Look, I’ve been following this “genius IQ” stuff for years, buying all the books and documentaries. It’s a total mess. That 325 IQ for Michael Kearney? Pure marketing hype. It’s based on a ridiculously inflated extrapolation from a child’s test score.

Here’s the deal: The Stanford-Binet test, even the version for older children, isn’t designed to measure IQs that high. It’s like trying to weigh a whale on a bathroom scale; you’ll get a number, but it’s meaningless.
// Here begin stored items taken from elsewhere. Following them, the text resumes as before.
(** ** Nightlights selection *)

(** C3. In [loss_nl] the column is chosen example by example: the
    selected prediction of an example is its DMSP (first) prediction when
    its year is strictly below 2012 and its VIIRS (second) prediction when
    its year is 2012 or later, and the task loss returned is the mean
    squared error between the selected predictions and the labels over the
    batch. *)
Theorem loss_nl_selects_per_example
  (labels : list R) (preds : list (R * R)) (years : list Z)
  (s : bool) (g : graph) :
  length preds = length labels ->
  length years = length labels ->
  exists sel total reg summ g',
    where_ (map (fun year => (year <? 2012)%Z) years)
           (map fst preds) (map snd preds) = Ok sel
    /\ (forall i year pred,
          nth_error years i = Some year ->
          nth_error preds i = Some pred ->
          ((year < 2012)%Z -> nth_error sel i = Some (fst pred)) /\
          ((2012 <= year)%Z -> nth_error sel i = Some (snd pred)))
    /\ loss_nl labels preds years s g =
       Ok ((total, spec_mse labels sel, reg, summ), g').
Proof.
  intros Hp Hy.
  assert (Hyp : length years = length preds) by congruence.
  assert (Ht : task_loss (CallNl labels preds years)
               = Ok (spec_mse labels (spec_selected years preds))).
  { unfold task_loss. rewrite (where_spec_selected _ _ Hyp).
    assert (Hs : length (spec_selected years preds) = length labels)
      by (rewrite spec_selected_length; congruence).
    rewrite (shape_eqb_vector _ _ Hs).
    now rewrite reduced_squared_difference. }
  destruct (invoke_ok _ s g _ Ht) as (summ & g' & Hrun).
  exists (spec_selected years preds). do 3 eexists. exists g'.
  split; [now apply where_spec_selected |].
  split; [| exact Hrun].
  intros i year pred Hi Hj.
  rewrite (spec_selected_nth _ _ _ _ _ Hi Hj). unfold spec_select.
  destruct (Z.ltb_spec year 2012); split; intros; (reflexivity || lia).
Qed.
(** * fbuild.db: the persistent memoization core

    A shallow embedding of [lib/fbuild/db/__init__.py]: the backend tables
    ([DatabaseBackend]), the file probe, the frontend [Database.call], the
    stack walk of [add_external_dependencies_to_call] and the save/load
    dance, followed by the properties of the specification that were
    checked against it. *)

From Corelib Require Import PrimFloat.
From stdpp Require Import gmap strings list fin_maps.

Open Scope string_scope.
Open Scope list_scope.

(** ** Python values, dictionary keys and exceptions *)

(** The exceptions the modelled code can raise. [UserError] stands for
    whatever a user function raises. *)
Inductive exn :=
  | OSError | KeyError | IndexError | TypeError | ValueError
  | UnpicklingError
  | UserError (msg : string).

(** The outcome of a Python call: a value or a raised exception. *)
Inductive res (A : Type) :=
  | Ok (a : A)
  | Raise (e : exn).
Arguments Ok {A} a.
Arguments Raise {A} e.

(** A dictionary key as the backend uses them: [None], an index into a call
    list, or a string (a function name). Python dictionaries take any
    hashable object, so one table can hold keys of several of these kinds,
    and the code relies on it (see [_check_external_files]). *)
Inductive pykey :=
  | KNone
  | KInt (n : nat)
  | KStr (s : string).

#[global] Instance pykey_eq_dec : EqDecision pykey.
Proof. solve_decision. Defined.

Definition pykey_to_sum (k : pykey) : unit + (nat + string) :=
  match k with
  | KNone => inl tt
  | KInt n => inr (inl n)
  | KStr s => inr (inr s)
  end.

Definition pykey_of_sum (k : unit + (nat + string)) : pykey :=
  match k with
  | inl _ => KNone
  | inr (inl n) => KInt n
  | inr (inr s) => KStr s
  end.

#[global] Instance pykey_countable : Countable pykey.
Proof.
  apply (inj_countable' pykey_to_sum pykey_of_sum).
  intros []; reflexivity.
Defined.

(** A [call_id] as [_check_call] returns it: [None] or an index. *)
Definition key_of_call_id (c : option nat) : pykey :=
  match c with
  | None => KNone
  | Some n => KInt n
  end.

(** Argument and result values: [None], an integer, a string, or a list
    of strings. Only their equality and, for values in a role, what the
    role makes of them matter to the cache. *)
Inductive value :=
  | VNone
  | VInt (z : Z)
  | VStr (s : string)
  | VList (l : list string).

#[global] Instance value_eq_dec : EqDecision value.
Proof. solve_decision. Defined.

Definition value_to_sum (v : value) : unit + (Z + (string + list string)) :=
  match v with
  | VNone => inl tt
  | VInt z => inr (inl z)
  | VStr s => inr (inr (inl s))
  | VList l => inr (inr (inr l))
  end.

Definition value_of_sum (v : unit + (Z + (string + list string))) : value :=
  match v with
  | inl _ => VNone
  | inr (inl z) => VInt z
  | inr (inr (inl s)) => VStr s
  | inr (inr (inr l)) => VList l
  end.

(** The sets of [Database.call] hold values. *)
#[global] Instance value_countable : Countable value.
Proof.
  apply (inj_countable' value_to_sum value_of_sum).
  intros []; reflexivity.
Defined.
(** * SAT practice application: the test session engine, its persistence
      and its analytics, embedded from [satprepapp.py].

    The Qt widgets are reduced to what the engine reads back from them:
    which page of the stacked widget is current, whether the one-second
    timer is running, which radio button is checked and what the user
    answers to a yes/no message box.  Files are part of the state
    ([progress.json]) or of the environment (the two question banks). *)

From Stdlib Require Import ZArith Floats.PrimFloat Numbers.Cyclic.Int63.Uint63.
From Stdlib Require Import String Ascii.
From stdpp Require Import base gmap strings list pretty.

Local Open Scope string_scope.
Local Open Scope nat_scope.

(** ** Sections, phases and pages *)

Inductive section := RW | MATH.

Inductive phase := PhaseRW | PhaseMATH | PhaseBREAK | PhaseMENU.

Inductive widget :=
  menu_widget | test_widget | break_widget | review_widget | analytics_widget.

#[global] Instance section_eq_dec : EqDecision section.
Proof. solve_decision. Defined.
#[global] Instance phase_eq_dec : EqDecision phase.
Proof. solve_decision. Defined.
#[global] Instance widget_eq_dec : EqDecision widget.
Proof. solve_decision. Defined.

(** [test_phase] is set to the section's own name when a section starts. *)
Definition phase_of (sec : section) : phase :=
  match sec with RW => PhaseRW | MATH => PhaseMATH end.

(** ** Questions

    A question is a JSON object; a field is [None] when the key is absent.
    The banks are taken to hold a string (a list of strings for the
    options) under each key they have: a key present with the value
    [null] is not represented. *)

Record question := Question {
  q_id : option string;
  q_question : option string;
  q_options : option (list string);
  q_answer : option string;
  q_category : option string }.

#[global] Instance question_eq_dec : EqDecision question.
Proof. solve_decision. Defined.

(** [key in q] *)
Definition has_key (key : string) (q : question) : bool :=
  if String.eqb key "id" then bool_decide (is_Some (q_id q))
  else if String.eqb key "question" then bool_decide (is_Some (q_question q))
  else if String.eqb key "options" then bool_decide (is_Some (q_options q))
  else if String.eqb key "answer" then bool_decide (is_Some (q_answer q))
  else if String.eqb key "category" then bool_decide (is_Some (q_category q))
  else false.

(** [all(key in q for key in ['id', 'question', 'options', 'answer'])] *)
Definition is_valid (q : question) : bool :=
  forallb (fun key => has_key key q) ["id"; "question"; "options"; "answer"].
  • Kearney scored 168 on a test for kids aged 6+. That’s incredibly high, sure.
  • But extrapolating that to 325 is statistical nonsense. The scoring system simply doesn’t work that way at those extreme levels.
  • Think of it like leveling up in a video game: you get diminishing returns. The difference between 100 and 168 is HUGE, but the jump from 168 to 325 is pure speculation.

Why does this misinformation spread? It’s clickbait. Sensational numbers sell. People love to read about prodigies, and the higher the IQ, the more amazing it seems.

Bottom line: While Kearney is undoubtedly brilliant, claiming a 325 IQ is misleading and inaccurate. IQ scores, especially at the high end, are inherently imprecise. They should be interpreted with caution, not as definitive measures of genius.

  • Real intelligence is far more complex than a single number.
  • Focus on achievements, not just scores.
  • Be wary of sensationalized claims.